Starting Seeds Too Early, or Planting Too Late
What happens when I start seeds at the wrong time, you ask? Well, planting seeds directly outdoors too early in spring can result in slow, uneven, or poor germination results due to cold soil temperatures. Similarly, transplanting seedlings outside too early may put them at risk of harm from frost or inclimate weather. Even in frost-free climates, winter-sown seeds (or transplanted seedlings) will grow very slowly outside due to the short daylight hours compared to when they’re planted in spring or fall.
If you’re an eager beaver and start seeds indoors too soon, you may end up with leggy, overgrown, root-bound, or otherwise overly mature seedlings before conditions are ideal to transplant them outside. Root-bound seedlings may become stunted permanently. Be sure to pot up large seedlings as needed to help prevent this!
On the other hand, starting seeds or planting seedlings too late into the spring season can put your garden behind schedule, and result in delayed maturity and harvests.

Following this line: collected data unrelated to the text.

Lemma leaving_loop (Hfix : initiated_fixed) l : ∀ w acc, entries_live l w →
  fold_each l acc remove_or_pause w =
    (Ok (acc.1 || existsb (λ e, negb (idle w e)) l, acc.2 ++ (given_up w (filter (λ e, idle w e = true) l)).*1),
     with_calls (leave_call w <$> filter (λ e, idle w e = true) l) w).
Proof.
  induction l as [|e l IH]; intros w [busy keys] Hl.
  { simpl. by rewrite orb_false_r, app_nil_r, with_calls_nil. }
  cbn [fold_each existsb]. rewrite filter_cons.
  assert (entries_live [e] w) as He by (intros e' ->%list_elem_of_singleton; apply Hl; by left).
  assert (entries_live l (with_calls [leave_call w e] w)) as Hl' by (intros e' ?; apply Hl; by right).
  destruct (idle w e) eqn:Hidle; simpl.
  - rewrite (bind_ok _ _ _ _ _ (eq_trans (leaving_one Hfix w (busy, keys) e He) ltac:(by rewrite Hidle))).
    pose proof (IH _ (busy, if initiated w e then keys else keys ++ [e.1]) Hl') as IH'. cbn [fst snd] in *. rewrite IH'.
    set (rest := filter (λ e, idle w e = true) l).
    change (filter (λ e0, idle (with_calls [leave_call w e] w) e0 = true) l) with rest. rewrite given_up_leave_call by done.
    rewrite <- with_calls_app. unfold given_up at 2. rewrite filter_cons. fold (given_up w rest). f_equal; [f_equal; f_equal|].
    + destruct (initiated w e); simpl; [done|]. by rewrite <- app_assoc.
    + f_equal. simpl. f_equal. apply list_fmap_ext. intros ? e' _.
      pose proof (initiated_leave_call Hfix w e e') as Hi. unfold leave_call in Hi |- *. by rewrite Hi.
  - rewrite (bind_ok _ _ _ _ _ (eq_trans (leaving_one Hfix w (busy, keys) e He) ltac:(by rewrite Hidle))).
    rewrite IH; [by rewrite !orb_true_r|]. intros e' ?; apply Hl; by right.
Qed.

(** ** The loop that erases *)

Lemma without_none w : without_publishers [] w = w.
Proof.
  unfold without_publishers, without_entries, set_state, set_client_state, set_pub_subscribes, set_sub_heap. cbn.
  rewrite !map_filter_id by (intros; set_solver). by destruct w as [??????????[] ??[]].
Qed.

(** Ownership depends on the two tables and on libquicr only. *)
Lemma sub_held_same h w w' :
  pub_subscribes (state_ w') = pub_subscribes (state_ w) →
  pub_subscribes_by_req_id (state_ w') = pub_subscribes_by_req_id (state_ w) →
  qtrace (client w') = qtrace (client w) → sub_held h w' = sub_held h w.
Proof. unfold sub_held. by intros -> -> ->. Qed.

Lemma entries_left w done key :
  pub_subscribes (state_ (without_entries done w)) !! key = if decide (key ∈ done.*1) then None else pub_subscribes (state_ w) !! key.
Proof.
  cbn. case_decide as Hk.
  - apply map_lookup_filter_None. by right; intros ? _ [].
  - destruct (pub_subscribes (state_ w) !! key) eqn:E; [by apply map_lookup_filter_Some_2|].
    apply map_lookup_filter_None. by left.
Qed.

Lemma held_other w done e x :
  pub_subscribes (state_ w) !! e.1 = Some e.2 → e.2 ≠ Some x →
  sub_held x (without_entries (done ++ [e]) w) = sub_held x (without_entries done w).
Proof.
  intros Hm Hne. apply eq_true_iff_eq. rewrite !sub_held_spec. setoid_rewrite entries_left.
  enough (∀ key, (if decide (key ∈ (done ++ [e]).*1) then None else pub_subscribes (state_ w) !! key) = Some (Some x) ↔
    (if decide (key ∈ done.*1) then None else pub_subscribes (state_ w) !! key) = Some (Some x)) as Hk
    by (setoid_rewrite Hk; done).
  intros key. rewrite fmap_app. destruct (decide (key = e.1)) as [->|Hkey].
  - rewrite decide_True by set_solver. rewrite Hm. case_decide; naive_solver.
  - do 2 case_decide; set_solver.
Qed.

Lemma erase_eq key w : erase_pub_subscribe key w =
  release (mjoin (pub_subscribes (state_ w) !! key)) (set_state (set_pub_subscribes (delete key)) w).
Proof. done. Qed.

Lemma release_eq h w : release (Some h) w = if sub_held h w then (Ok tt, w) else SubscribeTrackHandler_destroy h w.
Proof. unfold release. rewrite (bind_ok _ _ w w w) by done. by destruct (sub_held h w). Qed.

Lemma destroy_idle h s w :
  sub_heap (client w) !! h = Some s → subscribers_ s = ∅ →
  SubscribeTrackHandler_destroy h w = (Ok tt, set_client_state (set_sub_heap (delete h)) w).
Proof.
  intros Hs Hempty. unfold SubscribeTrackHandler_destroy. rewrite (bind_ok _ _ w s w) by by apply the_sub_ok.
  rewrite (bind_ok _ _ w (q_ConnectionId (qtrace (client w)) h) w) by done. by rewrite Hempty, entries_empty.
Qed.

(** The state while the entries are erased, written out. *)
Lemma without_publishers_eq l w m : filter (λ e, e.1 ∉ l.*1) (pub_subscribes (state_ w)) = m →
  ∀ w', w' = set_state (set_pub_subscribes (λ _, m)) w →
  ∀ heap, filter (λ e, ¬ (e.1 ∈ the_handler <$> l ∧ sub_held e.1 w' = false)) (sub_heap (client w)) = heap →
  without_publishers l w = set_client_state (set_sub_heap (λ _, heap)) w'.
Proof. intros <- w' -> heap <-. done. Qed.

Lemma erase_one w done e h s :
  pub_subscribes (state_ w) !! e.1 = Some e.2 → e.2 = Some h → e.1 ∉ done.*1 →
  sub_heap (client w) !! h = Some s → subscribers_ s = ∅ →
  erase_pub_subscribe e.1 (without_publishers done w) = (Ok tt, without_publishers (done ++ [e]) w).
Proof.
  intros Hm Hh Hnew Hs Hempty.
  assert (pub_subscribes (state_ (without_publishers done w)) !! e.1 = Some (Some h)) as Hlook.
  { change (pub_subscribes (state_ (without_entries done w)) !! e.1 = Some (Some h)). rewrite entries_left.
    by rewrite decide_False, Hm, Hh. }
  rewrite erase_eq, Hlook. cbn [mjoin option_join]. rewrite release_eq.
  set (m := filter (λ e', e'.1 ∉ (done ++ [e]).*1) (pub_subscribes (state_ w))).
  assert (delete e.1 (pub_subscribes (state_ (without_publishers done w))) = m) as Hdel.
  { apply map_eq. intros key. change (pub_subscribes (state_ (without_publishers done w)))
      with (pub_subscribes (state_ (without_entries done w))).
    change (m !! key) with (pub_subscribes (state_ (without_entries (done ++ [e]) w)) !! key).
    rewrite lookup_delete. rewrite !entries_left, fmap_app. repeat case_decide; set_solver. }
  set (w1 := set_state _ _).
  assert (w1 = set_client_state (set_sub_heap (λ _, sub_heap (client (without_publishers done w))))
                 (set_state (set_pub_subscribes (λ _, m)) w)) as Hw1.
  { unfold w1. rewrite <- Hdel. done. }
  assert (∀ x, sub_held x w1 = sub_held x (without_entries (done ++ [e]) w)) as Hheld.
  { intros x. rewrite Hw1. by apply sub_held_same. }
  assert (∀ x, x ≠ h → sub_held x w1 = sub_held x (without_entries done w)) as Hother.
  { intros x Hx. rewrite Hheld. apply held_other; [done|]. by rewrite Hh; intros [= ->]. }
  assert (sub_held h (without_entries done w) = true) as Hyes.
  { apply sub_held_spec. left. by exists e.1. }
  assert (∀ heap, (∀ x, heap !! x = if decide (x = h ∧ sub_held h w1 = false) then None
                         else sub_heap (client (without_publishers done w)) !! x) →
    without_publishers (done ++ [e]) w = set_client_state (set_sub_heap (λ _, heap)) w1) as Heap.
  { intros heap Hheap. rewrite Hw1. rewrite (without_publishers_eq _ _ m eq_refl _ eq_refl heap); [done|].
    apply map_eq. intros x. rewrite Hheap. cbn. rewrite !map_lookup_filter.
    destruct (sub_heap (client w) !! x) as [sx|]; cbn [mbind option_bind fst]; [|by destruct (decide _)]. clear Hheap.
    change (sub_held x (set_state (set_pub_subscribes (λ _, m)) w)) with (sub_held x (without_entries (done ++ [e]) w)).
    rewrite <- Hheld, fmap_app. assert (the_handler e = h) as He by (unfold the_handler; by rewrite Hh).
    destruct (decide (x = h)) as [->|Hx].
    - rewrite Hyes. destruct (sub_held h w1).
      + rewrite decide_False by (by intros [_ Hf]). rewrite !option_guard_True by (by intros [_ Hf]). done.
      + rewrite decide_True by done. rewrite option_guard_False; [done|]. intros Hn. apply Hn. split; [|done].
        rewrite <- He. apply elem_of_app. right. by apply list_elem_of_singleton.
    - rewrite decide_False by (by intros [Hf _]). rewrite Hother by done. apply option_guard_iff.
      rewrite elem_of_app. cbn [fmap list_fmap]. rewrite list_elem_of_singleton, He. tauto. }
  destruct (sub_held h w1) eqn:E.
  - f_equal. rewrite (Heap (sub_heap (client (without_publishers done w)))); [by rewrite Hw1 at 2|].
    intros x. by rewrite decide_False by naive_solver.
  - rewrite (destroy_idle h s); [|..].
    + f_equal. rewrite (Heap (delete h (sub_heap (client (without_publishers done w))))); [by rewrite Hw1|].
      intros x. destruct (decide (x = h)) as [->|Hx]; [rewrite decide_True by done; apply lookup_delete_eq|].
      rewrite decide_False by naive_solver. by apply lookup_delete_ne.
    + rewrite Hw1. cbn. rewrite map_lookup_filter, Hs. simpl. rewrite option_guard_True; [done|].
      intros [_ Hf]. by rewrite Hyes in Hf.
    + done.
Qed.

(** ** The operation *)

Lemma erase_loop w l done :
  NoDup ((done ++ l).*1) →
  (∀ e, e ∈ l → pub_subscribes (state_ w) !! e.1 = Some e.2 ∧
     ∃ h s, e.2 = Some h ∧ sub_heap (client w) !! h = Some s ∧ subscribers_ s = ∅) →
  for_each l.*1 erase_pub_subscribe (without_publishers done w) = (Ok tt, without_publishers (done ++ l) w).
Proof.
  revert done. induction l as [|e l IH]; intros done Hnd Hl; [by rewrite app_nil_r|].
  destruct (Hl e) as (Hm & h & s & Hh & Hs & Hempty); [by left|]. cbn [fmap list_fmap for_each].
  rewrite (bind_ok _ _ _ tt (without_publishers (done ++ [e]) w)).
  - rewrite IH; [by rewrite <- app_assoc|by rewrite <- app_assoc|]. intros e' He'. apply Hl. by right.
  - eapply erase_one; [done..| |done|done]. rewrite fmap_app in Hnd. apply NoDup_app in Hnd as (_ & Hnd & _).
    intros Hin. apply (Hnd _ Hin). by left.
Qed.

Lemma RemoveOrPause_eq (Hfix : initiated_fixed) hash w :
  entries_live (same_first hash (pub_subscribes (state_ w))) w →
  RemoveOrPausePublisherSubscribe hash w =
    if Manager_HasSubscribers hash w then (Ok tt, w)
    else if someone_stays hash w then (Ok tt, after_leaving hash w)
    else ClientUnsubscribe hash (after_leaving hash w).
Proof.
  intros Hl. unfold RemoveOrPausePublisherSubscribe. rewrite (bind_ok _ _ w w w) by done.
  destruct (Manager_HasSubscribers hash w); [done|].
  rewrite (bind_ok _ _ w (same_first hash (pub_subscribes (state_ w))) w) by done.
  rewrite (bind_ok _ _ _ _ _ (leaving_loop Hfix _ w (false, []) Hl)). cbn [fst snd orb app].
  fold (idle_publishers w hash). set (w1 := with_calls _ w). set (l := given_up w (idle_publishers w hash)).
  rewrite <- (without_none w1).
  assert (∀ e, e ∈ l → e ∈ same_first hash (pub_subscribes (state_ w)) ∧ idle w e = true) as Hin.
  { intros e. unfold l, given_up, idle_publishers. rewrite !list_elem_of_filter. tauto. }
  rewrite (bind_ok _ _ _ tt (after_leaving hash w)).
  - unfold someone_stays. by destruct (existsb _ _).
  - rewrite (erase_loop w1 l []); [done| |].
    + simpl. unfold l, given_up, idle_publishers.
      do 2 apply NoDup_keys_filter. apply same_first_NoDup_keys.
    + intros e [He Hidle]%Hin. destruct (Hl e He) as (h & s & Hh & Hs). split.
      { destruct e as [key p]. by apply elem_of_same_first in He as [? _]. }
      exists h, s. split; [done|]. split; [done|]. unfold idle, the_handler in Hidle. rewrite Hh in Hidle. simpl in Hidle.
      rewrite Hs in Hidle. unfold HasSubscribers_sub in Hidle. destruct (decide (subscribers_ s = ∅)); [done|].
      by rewrite bool_decide_eq_true_2 in Hidle.
Qed.
(** The entries of the table afterwards. *)
Lemma after_leaving_entry hash w e :
  e ∈ same_first hash (pub_subscribes (state_ w)) →
  pub_subscribes (state_ (after_leaving hash w)) !! e.1 = if idle w e && negb (initiated w e) then None else Some e.2.
Proof.
  intros He. set (l := given_up w (idle_publishers w hash)).
  change (pub_subscribes (state_ (without_entries l w)) !! e.1 = if idle w e && negb (initiated w e) then None else Some e.2).
  assert (pub_subscribes (state_ w) !! e.1 = Some e.2) as Hm by (destruct e; by apply elem_of_same_first in He as [? _]).
  assert (e.1 ∈ l.*1 ↔ idle w e = true ∧ initiated w e = false) as Hl.
  { unfold l, given_up, idle_publishers. split.
    - intros (e' & Heq & [Hd [Hi He']%list_elem_of_filter]%list_elem_of_filter)%list_elem_of_fmap.
      assert (e' = e) as ->; [|done]. destruct e as [key p], e' as [key' p']; simpl in *; subst key'.
      apply elem_of_same_first in He' as [Hm' _]. by simplify_eq.
    - intros [Hi Hd]. apply list_elem_of_fmap_2. apply list_elem_of_filter. split; [done|]. by apply list_elem_of_filter. }
  rewrite entries_left, Hm. destruct (idle w e), (initiated w e); simpl; case_decide; naive_solver.
Qed.

(** C9: what happens when subscribers have left a track.  As long as a peer
    subscribes, nothing.  Otherwise exactly the publishers without subscribers
    and namespaces are told: one that offered the track itself is paused and
    keeps its entry, one the relay subscribed to is unsubscribed and its entry is
    erased, the handler with it if nobody owns it; and peering hears that the
    relay no longer wants the track exactly when no publisher has anyone left. *)
Theorem last_subscriber_leaves (Hfix : initiated_fixed) hash w :
  entries_live (same_first hash (pub_subscribes (state_ w))) w →
  let w' := after_leaving hash w in
  RemoveOrPausePublisherSubscribe hash w =
    (if Manager_HasSubscribers hash w then (Ok tt, w)
     else if someone_stays hash w then (Ok tt, w') else ClientUnsubscribe hash w') ∧
  qtrace (client w') = qtrace (client w) ++ (leave_call w <$> idle_publishers w hash) ∧
  ∀ e, e ∈ same_first hash (pub_subscribes (state_ w)) →
    pub_subscribes (state_ w') !! e.1 = if idle w e && negb (initiated w e) then None else Some e.2.
Proof.
  intros Hl w'. split; [by apply RemoveOrPause_eq|]. split; [done|]. apply after_leaving_entry.
Qed.
End publishers.

(** ** Witness *)

Import Quicr.Demo DemoTransport DemoRelay DemoServer DemoCache.

Lemma demo_initiated_fixed : initiated_fixed.
Proof. intros t h h' conn. simpl. by rewrite !existsb_app, !orb_false_r. Qed.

While they may not like freezing conditions, some vegetable crops thrive in the cooler weather of early spring and will be unhappy if you plop them outdoors in the middle of summer heat. Even worse, a late start in a zone with a short growing season may result in the plant failing to produce it’s bounty before the first fall frost arrives!
Be sure to visit our Indoor Seed Starting Guide to learn all the best practices for seed starting, including how to provide the ideal warmth, light, water, fertilizer, and more. You can also find our favorite seed starting supplies here.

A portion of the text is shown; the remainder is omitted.